** INFORMATION follows **

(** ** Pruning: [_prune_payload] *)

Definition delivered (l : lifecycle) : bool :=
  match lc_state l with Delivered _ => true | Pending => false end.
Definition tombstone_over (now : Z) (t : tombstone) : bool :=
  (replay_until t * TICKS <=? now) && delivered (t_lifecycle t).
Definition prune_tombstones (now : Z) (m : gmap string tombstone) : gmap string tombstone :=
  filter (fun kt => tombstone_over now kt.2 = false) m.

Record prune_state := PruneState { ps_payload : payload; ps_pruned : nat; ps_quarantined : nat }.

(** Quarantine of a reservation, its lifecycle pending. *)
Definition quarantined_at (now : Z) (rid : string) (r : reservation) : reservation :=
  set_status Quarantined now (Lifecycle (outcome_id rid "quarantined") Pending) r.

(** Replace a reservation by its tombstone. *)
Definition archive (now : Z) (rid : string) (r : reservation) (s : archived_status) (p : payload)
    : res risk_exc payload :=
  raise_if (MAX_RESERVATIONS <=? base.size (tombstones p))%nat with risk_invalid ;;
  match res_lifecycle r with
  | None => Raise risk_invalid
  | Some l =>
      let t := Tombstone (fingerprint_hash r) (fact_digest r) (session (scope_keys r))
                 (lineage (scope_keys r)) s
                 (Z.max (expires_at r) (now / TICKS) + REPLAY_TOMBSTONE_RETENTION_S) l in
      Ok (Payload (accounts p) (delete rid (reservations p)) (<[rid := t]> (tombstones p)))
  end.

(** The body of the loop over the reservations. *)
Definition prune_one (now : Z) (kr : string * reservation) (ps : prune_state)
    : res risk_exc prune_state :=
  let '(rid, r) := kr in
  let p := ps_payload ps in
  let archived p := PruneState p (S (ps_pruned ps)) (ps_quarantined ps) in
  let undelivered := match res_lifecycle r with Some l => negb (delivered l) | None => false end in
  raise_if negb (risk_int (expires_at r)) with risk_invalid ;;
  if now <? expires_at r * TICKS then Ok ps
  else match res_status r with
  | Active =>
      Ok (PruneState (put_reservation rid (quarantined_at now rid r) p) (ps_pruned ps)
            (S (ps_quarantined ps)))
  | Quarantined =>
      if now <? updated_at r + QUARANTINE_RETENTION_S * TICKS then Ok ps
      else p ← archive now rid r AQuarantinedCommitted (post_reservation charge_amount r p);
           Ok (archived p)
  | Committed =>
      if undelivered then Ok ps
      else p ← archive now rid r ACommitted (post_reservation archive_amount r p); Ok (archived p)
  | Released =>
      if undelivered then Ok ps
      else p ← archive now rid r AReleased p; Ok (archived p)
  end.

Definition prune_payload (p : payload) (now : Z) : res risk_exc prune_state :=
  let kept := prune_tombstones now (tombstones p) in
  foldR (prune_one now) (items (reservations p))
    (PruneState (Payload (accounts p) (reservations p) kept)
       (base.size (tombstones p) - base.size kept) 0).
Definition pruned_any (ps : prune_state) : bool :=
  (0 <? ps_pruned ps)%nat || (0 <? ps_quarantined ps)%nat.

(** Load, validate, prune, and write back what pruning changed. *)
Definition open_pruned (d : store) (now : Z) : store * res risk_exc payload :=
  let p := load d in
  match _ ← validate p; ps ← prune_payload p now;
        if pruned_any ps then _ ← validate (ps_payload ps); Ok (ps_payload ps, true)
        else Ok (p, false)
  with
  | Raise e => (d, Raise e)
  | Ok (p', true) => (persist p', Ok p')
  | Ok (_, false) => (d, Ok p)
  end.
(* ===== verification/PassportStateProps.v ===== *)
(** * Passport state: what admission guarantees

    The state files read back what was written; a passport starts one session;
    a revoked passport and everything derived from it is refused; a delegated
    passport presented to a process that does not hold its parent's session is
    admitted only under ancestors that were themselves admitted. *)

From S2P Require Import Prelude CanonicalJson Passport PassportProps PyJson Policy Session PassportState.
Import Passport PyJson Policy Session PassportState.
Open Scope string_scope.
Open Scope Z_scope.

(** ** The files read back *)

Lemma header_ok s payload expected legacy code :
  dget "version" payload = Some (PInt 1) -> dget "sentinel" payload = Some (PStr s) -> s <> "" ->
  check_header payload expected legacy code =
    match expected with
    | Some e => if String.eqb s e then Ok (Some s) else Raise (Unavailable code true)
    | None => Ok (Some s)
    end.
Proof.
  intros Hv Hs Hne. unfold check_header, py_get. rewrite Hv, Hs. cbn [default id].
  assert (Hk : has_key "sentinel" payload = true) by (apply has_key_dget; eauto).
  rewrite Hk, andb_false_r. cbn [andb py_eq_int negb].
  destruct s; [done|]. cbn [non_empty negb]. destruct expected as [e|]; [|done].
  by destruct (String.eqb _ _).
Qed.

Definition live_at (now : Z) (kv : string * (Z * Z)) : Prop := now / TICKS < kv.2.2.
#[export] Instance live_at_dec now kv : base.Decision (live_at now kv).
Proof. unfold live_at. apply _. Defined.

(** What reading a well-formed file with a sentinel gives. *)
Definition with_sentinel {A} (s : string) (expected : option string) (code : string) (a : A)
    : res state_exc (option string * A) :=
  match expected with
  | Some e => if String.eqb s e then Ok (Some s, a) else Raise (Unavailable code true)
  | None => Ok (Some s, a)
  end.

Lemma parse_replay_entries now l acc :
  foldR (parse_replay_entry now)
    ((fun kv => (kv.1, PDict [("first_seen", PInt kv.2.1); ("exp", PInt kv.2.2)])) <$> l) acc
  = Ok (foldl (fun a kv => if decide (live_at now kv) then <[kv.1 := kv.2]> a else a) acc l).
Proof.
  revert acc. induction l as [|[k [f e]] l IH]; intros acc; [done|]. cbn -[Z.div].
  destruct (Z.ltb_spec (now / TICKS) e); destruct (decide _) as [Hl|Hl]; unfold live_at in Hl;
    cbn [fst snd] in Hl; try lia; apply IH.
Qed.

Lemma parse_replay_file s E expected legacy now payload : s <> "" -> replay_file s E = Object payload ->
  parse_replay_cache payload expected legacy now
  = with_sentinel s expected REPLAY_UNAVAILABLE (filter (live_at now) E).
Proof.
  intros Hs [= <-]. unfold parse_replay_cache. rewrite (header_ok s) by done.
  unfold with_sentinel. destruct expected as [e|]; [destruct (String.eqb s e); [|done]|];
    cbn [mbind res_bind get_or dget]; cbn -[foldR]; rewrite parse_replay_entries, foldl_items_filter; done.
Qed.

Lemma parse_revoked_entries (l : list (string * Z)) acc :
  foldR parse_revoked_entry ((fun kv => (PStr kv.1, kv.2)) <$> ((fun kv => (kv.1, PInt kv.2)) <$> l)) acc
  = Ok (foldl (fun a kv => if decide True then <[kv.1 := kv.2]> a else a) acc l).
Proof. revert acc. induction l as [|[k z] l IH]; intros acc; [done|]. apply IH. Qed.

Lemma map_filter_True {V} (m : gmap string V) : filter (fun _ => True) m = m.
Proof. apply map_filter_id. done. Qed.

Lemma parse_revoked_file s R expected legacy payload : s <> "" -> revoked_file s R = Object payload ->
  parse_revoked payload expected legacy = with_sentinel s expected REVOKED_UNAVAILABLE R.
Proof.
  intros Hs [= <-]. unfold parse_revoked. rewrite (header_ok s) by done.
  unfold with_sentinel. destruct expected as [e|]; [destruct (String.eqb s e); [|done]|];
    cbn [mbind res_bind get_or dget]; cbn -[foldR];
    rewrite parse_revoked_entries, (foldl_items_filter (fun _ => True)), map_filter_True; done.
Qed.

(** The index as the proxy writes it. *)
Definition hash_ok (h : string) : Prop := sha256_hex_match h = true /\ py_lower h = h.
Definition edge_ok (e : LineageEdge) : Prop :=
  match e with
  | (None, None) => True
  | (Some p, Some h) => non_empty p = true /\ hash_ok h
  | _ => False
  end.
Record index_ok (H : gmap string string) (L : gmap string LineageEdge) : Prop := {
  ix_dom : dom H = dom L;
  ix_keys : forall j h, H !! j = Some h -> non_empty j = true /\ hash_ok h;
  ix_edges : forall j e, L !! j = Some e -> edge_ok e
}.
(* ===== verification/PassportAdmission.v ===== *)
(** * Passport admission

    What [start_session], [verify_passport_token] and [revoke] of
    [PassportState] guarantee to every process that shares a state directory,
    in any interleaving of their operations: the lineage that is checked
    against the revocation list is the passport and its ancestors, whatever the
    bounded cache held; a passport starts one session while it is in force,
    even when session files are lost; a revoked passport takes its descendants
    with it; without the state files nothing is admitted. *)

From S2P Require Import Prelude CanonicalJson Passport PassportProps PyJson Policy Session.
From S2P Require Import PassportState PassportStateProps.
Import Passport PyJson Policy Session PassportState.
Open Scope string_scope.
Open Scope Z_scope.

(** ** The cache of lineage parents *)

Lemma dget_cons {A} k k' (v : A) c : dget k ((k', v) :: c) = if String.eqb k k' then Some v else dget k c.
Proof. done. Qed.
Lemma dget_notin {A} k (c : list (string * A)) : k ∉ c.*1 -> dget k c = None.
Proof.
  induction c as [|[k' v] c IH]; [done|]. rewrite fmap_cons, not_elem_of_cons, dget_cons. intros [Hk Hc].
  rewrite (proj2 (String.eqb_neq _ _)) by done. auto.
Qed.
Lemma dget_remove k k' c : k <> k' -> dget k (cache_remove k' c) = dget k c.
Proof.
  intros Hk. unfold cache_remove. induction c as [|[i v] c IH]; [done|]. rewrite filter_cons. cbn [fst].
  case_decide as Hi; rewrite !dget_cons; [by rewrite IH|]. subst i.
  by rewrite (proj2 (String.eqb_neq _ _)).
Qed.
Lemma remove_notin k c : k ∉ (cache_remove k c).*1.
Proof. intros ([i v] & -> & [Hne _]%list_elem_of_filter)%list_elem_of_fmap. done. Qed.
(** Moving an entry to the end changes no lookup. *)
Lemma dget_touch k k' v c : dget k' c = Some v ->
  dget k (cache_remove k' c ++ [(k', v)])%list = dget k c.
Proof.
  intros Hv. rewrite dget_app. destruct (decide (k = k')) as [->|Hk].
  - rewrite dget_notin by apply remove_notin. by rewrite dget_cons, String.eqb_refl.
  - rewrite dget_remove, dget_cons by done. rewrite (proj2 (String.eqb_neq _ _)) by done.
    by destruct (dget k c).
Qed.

** End of INFORMATION **

HOW TO COMPLETE THIS TASK:
Above are some lines. Repeat exactly, and only, those from the line that has "let undelivered := match" through the line that has "a revoked passport and".

SOLUTION FOR THIS EXERCISE:
  let undelivered := match res_lifecycle r with Some l => negb (delivered l) | None => false end in
  raise_if negb (risk_int (expires_at r)) with risk_invalid ;;
  if now <? expires_at r * TICKS then Ok ps
  else match res_status r with
  | Active =>
      Ok (PruneState (put_reservation rid (quarantined_at now rid r) p) (ps_pruned ps)
            (S (ps_quarantined ps)))
  | Quarantined =>
      if now <? updated_at r + QUARANTINE_RETENTION_S * TICKS then Ok ps
      else p ← archive now rid r AQuarantinedCommitted (post_reservation charge_amount r p);
           Ok (archived p)
  | Committed =>
      if undelivered then Ok ps
      else p ← archive now rid r ACommitted (post_reservation archive_amount r p); Ok (archived p)
  | Released =>
      if undelivered then Ok ps
      else p ← archive now rid r AReleased p; Ok (archived p)
  end.

Definition prune_payload (p : payload) (now : Z) : res risk_exc prune_state :=
  let kept := prune_tombstones now (tombstones p) in
  foldR (prune_one now) (items (reservations p))
    (PruneState (Payload (accounts p) (reservations p) kept)
       (base.size (tombstones p) - base.size kept) 0).
Definition pruned_any (ps : prune_state) : bool :=
  (0 <? ps_pruned ps)%nat || (0 <? ps_quarantined ps)%nat.

(** Load, validate, prune, and write back what pruning changed. *)
Definition open_pruned (d : store) (now : Z) : store * res risk_exc payload :=
  let p := load d in
  match _ ← validate p; ps ← prune_payload p now;
        if pruned_any ps then _ ← validate (ps_payload ps); Ok (ps_payload ps, true)
        else Ok (p, false)
  with
  | Raise e => (d, Raise e)
  | Ok (p', true) => (persist p', Ok p')
  | Ok (_, false) => (d, Ok p)
  end.
(* ===== verification/PassportStateProps.v ===== *)
(** * Passport state: what admission guarantees

    The state files read back what was written; a passport starts one session;
    a revoked passport and everything derived from it is refused; a delegated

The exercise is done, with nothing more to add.